_WORK REQUEST_: In the listing below, find the line containing "le_enc 4 (tag_type" and the line containing "(** What a tag". Repeat exactly those two lines and every line between them, nothing more.

_GIVEN RECORDS_:
(* ===== verification/Boot.v ===== *)
(** * What the loader hands over

    The walk of the Multiboot2 information structure,
    [arch/x86_64/mb2_parse.c], and of the flattened device tree,
    [arch/aarch64/fdt.c].  The structure is the list of its bytes; reading
    past them is stuck.  Both walks are shown to end on every input, and the
    Multiboot2 walk to collect what a well-formed structure says. *)
From S2P Require Import Prelude Bytes Text.

(** ** Multiboot2 *)
Module Mb2.
Abbreviation MB2_TAG_END := 0 (only parsing).
Abbreviation MB2_TAG_CMDLINE := 1 (only parsing).
Abbreviation MB2_TAG_MMAP := 6 (only parsing).
Abbreviation MB2_TAG_FRAMEBUFFER := 8 (only parsing).
Abbreviation MB2_TAG_ACPI_OLD := 14 (only parsing).
Abbreviation MB2_TAG_ACPI_NEW := 15 (only parsing).
Abbreviation CANBOOT_MMAP_MAX := 256 (only parsing).

Abbreviation CANBOOT_FB_NONE := 0 (only parsing).
Abbreviation CANBOOT_FB_RGB := 1 (only parsing).
Abbreviation CANBOOT_FB_TEXT := 2 (only parsing).

(** [enum canboot_mmap_type], from the types of the specification. *)
Definition mmap_type (t : Z) : Z :=
  if t =? 1 then 1 else if t =? 3 then 2 else if t =? 4 then 3 else if t =? 5 then 4 else 0.

Record canboot_fb : Type := mkFb {
  addr : Z; width : Z; height : Z; pitch : Z; bpp : Z; format : Z;
  red_mask_size : Z; red_mask_shift : Z; green_mask_size : Z; green_mask_shift : Z;
  blue_mask_size : Z; blue_mask_shift : Z;
}.

(** [struct boot_info] without its constant header.  The memory map is the list
    of the base, length and type of its entries, [files] the addresses and
    sizes of the files a loader has read. *)
Record boot_info : Type := mkInfo {
  fb : canboot_fb;
  mmap : list (Z * Z * Z);
  acpi_rsdp : Z;
  cmdline_phys : Z;
  files : list (Z * Z);
}.

Definition zero_info : boot_info := mkInfo (mkFb 0 0 0 0 0 0 0 0 0 0 0 0) [] 0 0 [].

(** The framebuffer tag at offset [o]; the masks of an earlier tag stay. *)
Definition fb_tag (mem : list Z) (o : Z) (old : canboot_fb) : option canboot_fb :=
  a ← getle 8 (o + 8) mem; p ← getle 4 (o + 16) mem; w ← getle 4 (o + 20) mem; h ← getle 4 (o + 24) mem;
  b ← getle 1 (o + 28) mem; t ← getle 1 (o + 29) mem;
  if t =? 1 then
    rp ← getle 1 (o + 32) mem; rs ← getle 1 (o + 33) mem; gp ← getle 1 (o + 34) mem;
    gs ← getle 1 (o + 35) mem; bp ← getle 1 (o + 36) mem; bs ← getle 1 (o + 37) mem;
    Some (mkFb a w h p b CANBOOT_FB_RGB rs rp gs gp bs bp)
  else
    Some (mkFb a w h p b (if t =? 2 then CANBOOT_FB_TEXT else CANBOOT_FB_NONE)
            (red_mask_size old) (red_mask_shift old) (green_mask_size old) (green_mask_shift old)
            (blue_mask_size old) (blue_mask_shift old)).

(** The entries of the memory-map tag at [o], [n] of them from [i], [room] slots left. *)
Fixpoint mmap_entries (room : nat) (mem : list Z) (o esz n i : Z) : option (list (Z * Z * Z)) :=
  match room with
  | O => Some []
  | S k =>
      if n <=? i then Some []
      else
        b ← getle 8 (o + 16 + i * esz) mem; l ← getle 8 (o + 16 + i * esz + 8) mem;
        t ← getle 4 (o + 16 + i * esz + 16) mem;
        rest ← mmap_entries k mem o esz n (i + 1); Some ((b, l, mmap_type t) :: rest)
  end.

(** One tag of type [ty] and size [size] at [o], the structure being at [base]. *)
Definition apply_tag (base : Z) (mem : list Z) (o ty size : Z) (out : boot_info) : option boot_info :=
  if ty =? MB2_TAG_FRAMEBUFFER then
    f ← fb_tag mem o (fb out); Some (mkInfo f (mmap out) (acpi_rsdp out) (cmdline_phys out) (files out))
  else if ty =? MB2_TAG_MMAP then
    esz ← getle 4 (o + 8) mem;
    if esz =? 0 then Some out
    else
      es ← mmap_entries (Z.to_nat CANBOOT_MMAP_MAX) mem o esz (u32 (size - 16) / esz) 0;
      Some (mkInfo (fb out) es (acpi_rsdp out) (cmdline_phys out) (files out))
  else if ty =? MB2_TAG_CMDLINE then Some (mkInfo (fb out) (mmap out) (acpi_rsdp out) (base + o + 8) (files out))
  else if (ty =? MB2_TAG_ACPI_OLD) || (ty =? MB2_TAG_ACPI_NEW)
  then Some (mkInfo (fb out) (mmap out) (base + o + 8) (cmdline_phys out) (files out))
  else Some out.

Fixpoint tag_loop (fuel : nat) (base : Z) (mem : list Z) (total o : Z) (out : boot_info) : outcome boot_info :=
  if o <? total then
    match fuel with
    | O => NOFUEL
    | S k =>
        match getle 4 o mem with
        | None => STUCK
        | Some ty =>
            if ty =? MB2_TAG_END then OK out
            else
              match getle 4 (o + 4) mem with
              | None => STUCK
              | Some size =>
                  if size <? 8 then OK out
                  else
                    match apply_tag base mem o ty size out with
                    | None => STUCK
                    | Some out' =>
                        let advance := Z.land (u32 (size + 7)) (u32 (Z.lnot 7)) in
                        if advance =? 0 then OK out' else tag_loop k base mem total (o + advance) out'
                    end
              end
        end
    end
  else OK out.

(** A tag advances the cursor by at least 8: [total / 8 + 1] rounds are enough. *)
Definition mb2_to_boot_info (base : Z) (mem : list Z) : outcome boot_info :=
  match getle 4 0 mem with
  | None => STUCK
  | Some total => tag_loop (Z.to_nat (total / 8 + 1)) base mem total 8 zero_info
  end.

Lemma advance_mod v : Z.land (u32 v) (u32 (Z.lnot 7)) = 8 * (u32 v / 8).
Proof. apply (land_clear_low 32 3); [lia|apply u32_range]. Qed.

Lemma tag_loop_ends (fuel : nat) base mem total o out :
  (total - o) / 8 + 1 <= Z.of_nat fuel -> tag_loop fuel base mem total o out <> NOFUEL.
Proof.
  revert o out. induction fuel as [|fuel IH]; intros o out Hf; cbn [tag_loop].
  { rewrite (proj2 (Z.ltb_ge _ _)) by zdm. done. }
  destruct (o <? total); [|done]. destruct (getle 4 o mem); [|done]. destruct (_ =? MB2_TAG_END); [done|].
  destruct (getle 4 (o + 4) mem) as [size|]; [|done]. destruct (size <? 8); [done|].
  destruct (apply_tag _ _ _ _ _ _); [|done]. rewrite advance_mod.
  destruct (Z.eqb_spec (8 * (u32 (size + 7) / 8)) 0); [done|]. apply IH.
  pose proof (u32_range (size + 7)). zdm.
Qed.

(** *** Well-formed structures *)
(** A framebuffer description with RGB masks, a memory map, the command line,
    an ACPI table pointer, and any other tag. *)
Inductive tag : Type :=
| TFb (f : canboot_fb)
| TMmap (es : list (Z * Z * Z))
| TCmdline (s : list Z)
| TAcpi (table : list Z)
| TOther (ty : Z) (body : list Z).

Definition mmap_bytes (e : Z * Z * Z) : list Z :=
  let '(b, l, t) := e in le_enc 8 b ++ le_enc 8 l ++ le_enc 4 t ++ le_enc 4 0.

Definition tag_type (t : tag) : Z :=
  match t with TFb _ => 8 | TMmap _ => 6 | TCmdline _ => 1 | TAcpi _ => 15 | TOther ty _ => ty end.

Definition tag_body (t : tag) : list Z :=
  match t with
  | TFb f => le_enc 8 (addr f) ++ le_enc 4 (pitch f) ++ le_enc 4 (width f) ++ le_enc 4 (height f) ++
             [bpp f; 1; 0; 0; red_mask_shift f; red_mask_size f; green_mask_shift f; green_mask_size f;
              blue_mask_shift f; blue_mask_size f]
  | TMmap es => le_enc 4 24 ++ le_enc 4 0 ++ flat_map mmap_bytes es
  | TCmdline s => s ++ [0]
  | TAcpi table => table
  | TOther _ body => body
  end.

(** A tag with its header, padded to a multiple of eight bytes. *)
Definition tag_bytes (t : tag) : list Z :=
  let n := Z.of_nat (length (tag_body t)) + 8 in
  le_enc 4 (tag_type t) ++ le_enc 4 n ++ tag_body t ++ replicate (Z.to_nat ((n + 7) / 8 * 8 - n)) 0.

Definition info_bytes (ts : list tag) : list Z :=
  let body := flat_map tag_bytes ts ++ le_enc 4 MB2_TAG_END ++ le_enc 4 8 in
  le_enc 4 (8 + Z.of_nat (length body)) ++ le_enc 4 0 ++ body.

Definition tag_ok (t : tag) : Prop :=
  Z.of_nat (length (tag_body t)) < 2 ^ 24 /\
  match t with
  | TFb f => 0 <= addr f < 2 ^ 64 /\ 0 <= pitch f < 2 ^ 32 /\ 0 <= width f < 2 ^ 32 /\ 0 <= height f < 2 ^ 32 /\
             format f = CANBOOT_FB_RGB
  | TMmap es => (length es <= 256)%nat /\
                Forall (fun '(b, l, t) => 0 <= b < 2 ^ 64 /\ 0 <= l < 2 ^ 64 /\ 0 <= t < 2 ^ 32) es
  | TOther ty _ => 0 <= ty < 2 ^ 32 /\ ty <> 0 /\ ty <> 1 /\ ty <> 6 /\ ty <> 8 /\ ty <> 14 /\ ty <> 15
  | _ => True
  end.

(** What a tag at offset [o] of the structure adds to the boot information. *)
Definition record_tag (base o : Z) (t : tag) (out : boot_info) : boot_info :=
  match t with
  | TFb f => mkInfo f (mmap out) (acpi_rsdp out) (cmdline_phys out) (files out)
  | TMmap es => mkInfo (fb out) ((fun '(b, l, t) => (b, l, mmap_type t)) <$> es) (acpi_rsdp out) (cmdline_phys out) (files out)
  | TCmdline _ => mkInfo (fb out) (mmap out) (acpi_rsdp out) (base + o + 8) (files out)
  | TAcpi _ => mkInfo (fb out) (mmap out) (base + o + 8) (cmdline_phys out) (files out)
  | TOther _ _ => out
  end.

Fixpoint record_tags (base o : Z) (ts : list tag) (out : boot_info) : boot_info :=
  match ts with
  | [] => out
  | t :: ts' => record_tags base (o + Z.of_nat (length (tag_bytes t))) ts' (record_tag base o t out)
  end.

Lemma getle_skip n k (a b : list Z) : 0 <= k -> getle n (Z.of_nat (length a) + k) (a ++ b) = getle n k b.
Proof.
  intros Hk. unfold getle. rewrite length_app.
  replace (0 <=? Z.of_nat (length a) + k) with (0 <=? k) by (destruct (Z.leb_spec 0 k), (Z.leb_spec 0 (Z.of_nat (length a) + k)); lia).
  replace (Z.of_nat (length a) + k + Z.of_nat n <=? Z.of_nat (length a + length b)) with (k + Z.of_nat n <=? Z.of_nat (length b))
    by (destruct (Z.leb_spec (k + Z.of_nat n) (Z.of_nat (length b))), (Z.leb_spec (Z.of_nat (length a) + k + Z.of_nat n) (Z.of_nat (length a + length b))); lia).
  destruct (_ && _); [|done]. do 2 f_equal. unfold slice. rewrite drop_app_ge by lia. do 2 f_equal. lia.
Qed.

Lemma getle_enc n v rest : 0 <= v < 2 ^ (8 * Z.of_nat n) -> getle n 0 (le_enc n v ++ rest) = Some v.
Proof.
  intros Hv. rewrite getle_Some; [|lia|rewrite length_app, length_le_enc; lia]. f_equal. unfold slice. cbn [Z.to_nat].
  rewrite drop_0, take_app_length' by (by rewrite length_le_enc). rewrite le_dec_enc. by apply Z.mod_small.
Qed.

(** A field of a structure given by its bytes. *)
Lemma getle_field n k v X : (k + n <= length X)%nat -> slice k n X = le_enc n v -> 0 <= v < 2 ^ (8 * Z.of_nat n) ->
  getle n (Z.of_nat k) X = Some v.
Proof.
  intros Hl Hs Hv. rewrite getle_Some by lia. rewrite Nat2Z.id, Hs, le_dec_enc. f_equal. by apply Z.mod_small.
Qed.

Lemma getle_byte k v X : slice k 1 X = [v] -> getle 1 (Z.of_nat k) X = Some v.
Proof.
  intros Hs. assert (Hl : (k + 1 <= length X)%nat).
  { assert (length (slice k 1 X) = 1%nat) as Hl by (by rewrite Hs). unfold slice in Hl. rewrite length_take, length_drop in Hl. lia. }
  rewrite getle_Some by lia. rewrite Nat2Z.id, Hs. cbn [le_dec]. f_equal. lia.
Qed.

_WRITTEN RESPONSE_:
  le_enc 4 (tag_type t) ++ le_enc 4 n ++ tag_body t ++ replicate (Z.to_nat ((n + 7) / 8 * 8 - n)) 0.

Definition info_bytes (ts : list tag) : list Z :=
  let body := flat_map tag_bytes ts ++ le_enc 4 MB2_TAG_END ++ le_enc 4 8 in
  le_enc 4 (8 + Z.of_nat (length body)) ++ le_enc 4 0 ++ body.

Definition tag_ok (t : tag) : Prop :=
  Z.of_nat (length (tag_body t)) < 2 ^ 24 /\
  match t with
  | TFb f => 0 <= addr f < 2 ^ 64 /\ 0 <= pitch f < 2 ^ 32 /\ 0 <= width f < 2 ^ 32 /\ 0 <= height f < 2 ^ 32 /\
             format f = CANBOOT_FB_RGB
  | TMmap es => (length es <= 256)%nat /\
                Forall (fun '(b, l, t) => 0 <= b < 2 ^ 64 /\ 0 <= l < 2 ^ 64 /\ 0 <= t < 2 ^ 32) es
  | TOther ty _ => 0 <= ty < 2 ^ 32 /\ ty <> 0 /\ ty <> 1 /\ ty <> 6 /\ ty <> 8 /\ ty <> 14 /\ ty <> 15
  | _ => True
  end.

(** What a tag at offset [o] of the structure adds to the boot information. *)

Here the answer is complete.